§ Your objective
Your answer is a number only: how many lines in the data below contain "with"?

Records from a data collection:
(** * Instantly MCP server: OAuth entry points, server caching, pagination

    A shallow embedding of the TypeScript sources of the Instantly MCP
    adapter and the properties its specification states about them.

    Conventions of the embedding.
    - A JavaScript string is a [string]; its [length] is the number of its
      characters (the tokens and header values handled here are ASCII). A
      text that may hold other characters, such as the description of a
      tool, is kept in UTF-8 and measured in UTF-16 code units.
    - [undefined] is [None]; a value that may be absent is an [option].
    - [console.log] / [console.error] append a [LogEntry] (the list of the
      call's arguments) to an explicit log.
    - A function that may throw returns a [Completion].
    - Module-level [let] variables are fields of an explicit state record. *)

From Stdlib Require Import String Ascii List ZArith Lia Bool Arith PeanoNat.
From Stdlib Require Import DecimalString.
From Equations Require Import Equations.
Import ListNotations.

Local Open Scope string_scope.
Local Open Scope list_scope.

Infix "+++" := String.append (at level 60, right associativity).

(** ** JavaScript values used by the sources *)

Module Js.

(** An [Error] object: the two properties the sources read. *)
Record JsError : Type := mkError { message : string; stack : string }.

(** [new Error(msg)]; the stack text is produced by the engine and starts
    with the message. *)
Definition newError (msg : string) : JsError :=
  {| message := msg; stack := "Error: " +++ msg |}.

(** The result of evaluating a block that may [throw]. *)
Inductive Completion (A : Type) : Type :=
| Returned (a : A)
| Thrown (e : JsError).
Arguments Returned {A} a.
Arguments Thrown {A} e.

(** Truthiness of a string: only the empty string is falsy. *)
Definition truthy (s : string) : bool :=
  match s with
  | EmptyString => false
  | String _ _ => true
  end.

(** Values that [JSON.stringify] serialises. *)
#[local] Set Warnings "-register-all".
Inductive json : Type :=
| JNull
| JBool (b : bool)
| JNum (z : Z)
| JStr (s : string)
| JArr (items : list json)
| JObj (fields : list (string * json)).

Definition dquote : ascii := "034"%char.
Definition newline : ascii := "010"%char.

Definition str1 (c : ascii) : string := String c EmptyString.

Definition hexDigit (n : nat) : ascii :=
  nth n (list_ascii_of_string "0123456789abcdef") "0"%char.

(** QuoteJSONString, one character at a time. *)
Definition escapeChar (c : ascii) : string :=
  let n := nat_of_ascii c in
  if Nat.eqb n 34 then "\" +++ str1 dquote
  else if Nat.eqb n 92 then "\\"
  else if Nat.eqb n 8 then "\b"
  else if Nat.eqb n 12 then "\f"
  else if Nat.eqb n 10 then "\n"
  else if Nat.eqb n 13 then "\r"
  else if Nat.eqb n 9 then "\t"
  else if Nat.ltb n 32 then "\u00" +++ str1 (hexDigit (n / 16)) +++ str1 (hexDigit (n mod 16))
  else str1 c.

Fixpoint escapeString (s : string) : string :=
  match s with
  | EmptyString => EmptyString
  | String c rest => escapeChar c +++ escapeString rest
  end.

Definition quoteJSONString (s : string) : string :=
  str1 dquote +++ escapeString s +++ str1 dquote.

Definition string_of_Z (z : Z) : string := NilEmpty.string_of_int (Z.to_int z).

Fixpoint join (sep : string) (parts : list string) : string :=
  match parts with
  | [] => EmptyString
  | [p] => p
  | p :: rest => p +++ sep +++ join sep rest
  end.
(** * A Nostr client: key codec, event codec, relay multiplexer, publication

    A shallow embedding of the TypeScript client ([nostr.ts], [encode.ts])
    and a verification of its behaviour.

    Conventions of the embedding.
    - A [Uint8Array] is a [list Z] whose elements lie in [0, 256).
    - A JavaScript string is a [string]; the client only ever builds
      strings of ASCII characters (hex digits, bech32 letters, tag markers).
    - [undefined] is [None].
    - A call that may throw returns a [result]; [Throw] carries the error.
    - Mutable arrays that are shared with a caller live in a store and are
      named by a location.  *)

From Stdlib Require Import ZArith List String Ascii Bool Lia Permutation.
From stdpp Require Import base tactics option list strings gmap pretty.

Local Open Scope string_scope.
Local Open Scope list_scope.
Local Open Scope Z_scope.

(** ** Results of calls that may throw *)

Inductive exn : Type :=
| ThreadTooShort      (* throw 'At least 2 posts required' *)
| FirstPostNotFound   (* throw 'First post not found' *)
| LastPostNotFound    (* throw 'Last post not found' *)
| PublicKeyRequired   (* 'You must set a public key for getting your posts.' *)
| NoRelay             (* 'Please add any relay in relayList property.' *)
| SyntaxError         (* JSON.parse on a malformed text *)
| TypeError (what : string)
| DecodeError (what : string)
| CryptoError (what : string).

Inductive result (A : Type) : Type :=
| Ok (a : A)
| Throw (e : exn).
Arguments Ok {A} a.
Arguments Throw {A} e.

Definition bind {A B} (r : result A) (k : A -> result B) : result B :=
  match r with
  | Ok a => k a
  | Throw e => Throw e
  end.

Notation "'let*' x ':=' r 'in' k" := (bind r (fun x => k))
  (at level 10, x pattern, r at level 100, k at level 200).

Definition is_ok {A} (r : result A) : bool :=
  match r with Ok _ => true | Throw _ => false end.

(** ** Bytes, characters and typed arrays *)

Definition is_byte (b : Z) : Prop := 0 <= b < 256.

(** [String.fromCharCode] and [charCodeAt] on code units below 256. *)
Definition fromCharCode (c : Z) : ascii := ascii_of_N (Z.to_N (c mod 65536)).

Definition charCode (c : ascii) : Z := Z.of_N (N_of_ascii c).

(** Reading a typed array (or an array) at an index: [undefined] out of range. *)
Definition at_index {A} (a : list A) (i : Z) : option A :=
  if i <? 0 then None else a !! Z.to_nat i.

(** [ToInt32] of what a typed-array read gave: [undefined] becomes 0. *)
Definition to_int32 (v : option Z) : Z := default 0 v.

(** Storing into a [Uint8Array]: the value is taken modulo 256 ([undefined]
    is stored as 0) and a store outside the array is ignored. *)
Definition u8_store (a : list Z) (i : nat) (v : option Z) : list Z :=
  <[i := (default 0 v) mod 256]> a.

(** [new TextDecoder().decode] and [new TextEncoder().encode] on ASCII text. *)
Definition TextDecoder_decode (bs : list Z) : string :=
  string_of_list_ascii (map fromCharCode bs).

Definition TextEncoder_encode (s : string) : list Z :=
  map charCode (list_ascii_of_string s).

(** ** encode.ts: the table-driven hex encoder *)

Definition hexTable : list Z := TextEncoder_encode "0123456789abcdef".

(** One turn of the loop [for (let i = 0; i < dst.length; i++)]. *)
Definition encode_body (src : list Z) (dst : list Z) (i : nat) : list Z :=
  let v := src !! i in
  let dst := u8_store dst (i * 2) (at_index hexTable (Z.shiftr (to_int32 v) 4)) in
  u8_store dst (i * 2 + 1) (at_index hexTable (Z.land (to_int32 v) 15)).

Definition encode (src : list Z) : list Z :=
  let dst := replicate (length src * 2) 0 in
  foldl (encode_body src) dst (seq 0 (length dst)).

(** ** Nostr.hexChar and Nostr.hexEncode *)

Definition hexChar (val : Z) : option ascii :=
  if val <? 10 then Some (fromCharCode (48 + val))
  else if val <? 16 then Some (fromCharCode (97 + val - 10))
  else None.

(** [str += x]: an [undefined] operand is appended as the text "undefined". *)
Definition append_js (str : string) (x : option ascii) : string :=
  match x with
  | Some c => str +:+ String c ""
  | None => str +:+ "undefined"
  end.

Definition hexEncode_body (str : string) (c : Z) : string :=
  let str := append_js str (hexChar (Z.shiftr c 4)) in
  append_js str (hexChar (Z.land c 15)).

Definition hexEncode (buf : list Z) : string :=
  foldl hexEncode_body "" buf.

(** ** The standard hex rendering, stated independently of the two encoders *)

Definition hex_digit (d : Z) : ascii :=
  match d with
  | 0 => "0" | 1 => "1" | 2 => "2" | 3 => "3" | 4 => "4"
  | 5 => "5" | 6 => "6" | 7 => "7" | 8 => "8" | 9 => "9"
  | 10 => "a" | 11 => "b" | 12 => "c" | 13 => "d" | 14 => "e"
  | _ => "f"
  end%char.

§ Answer area
9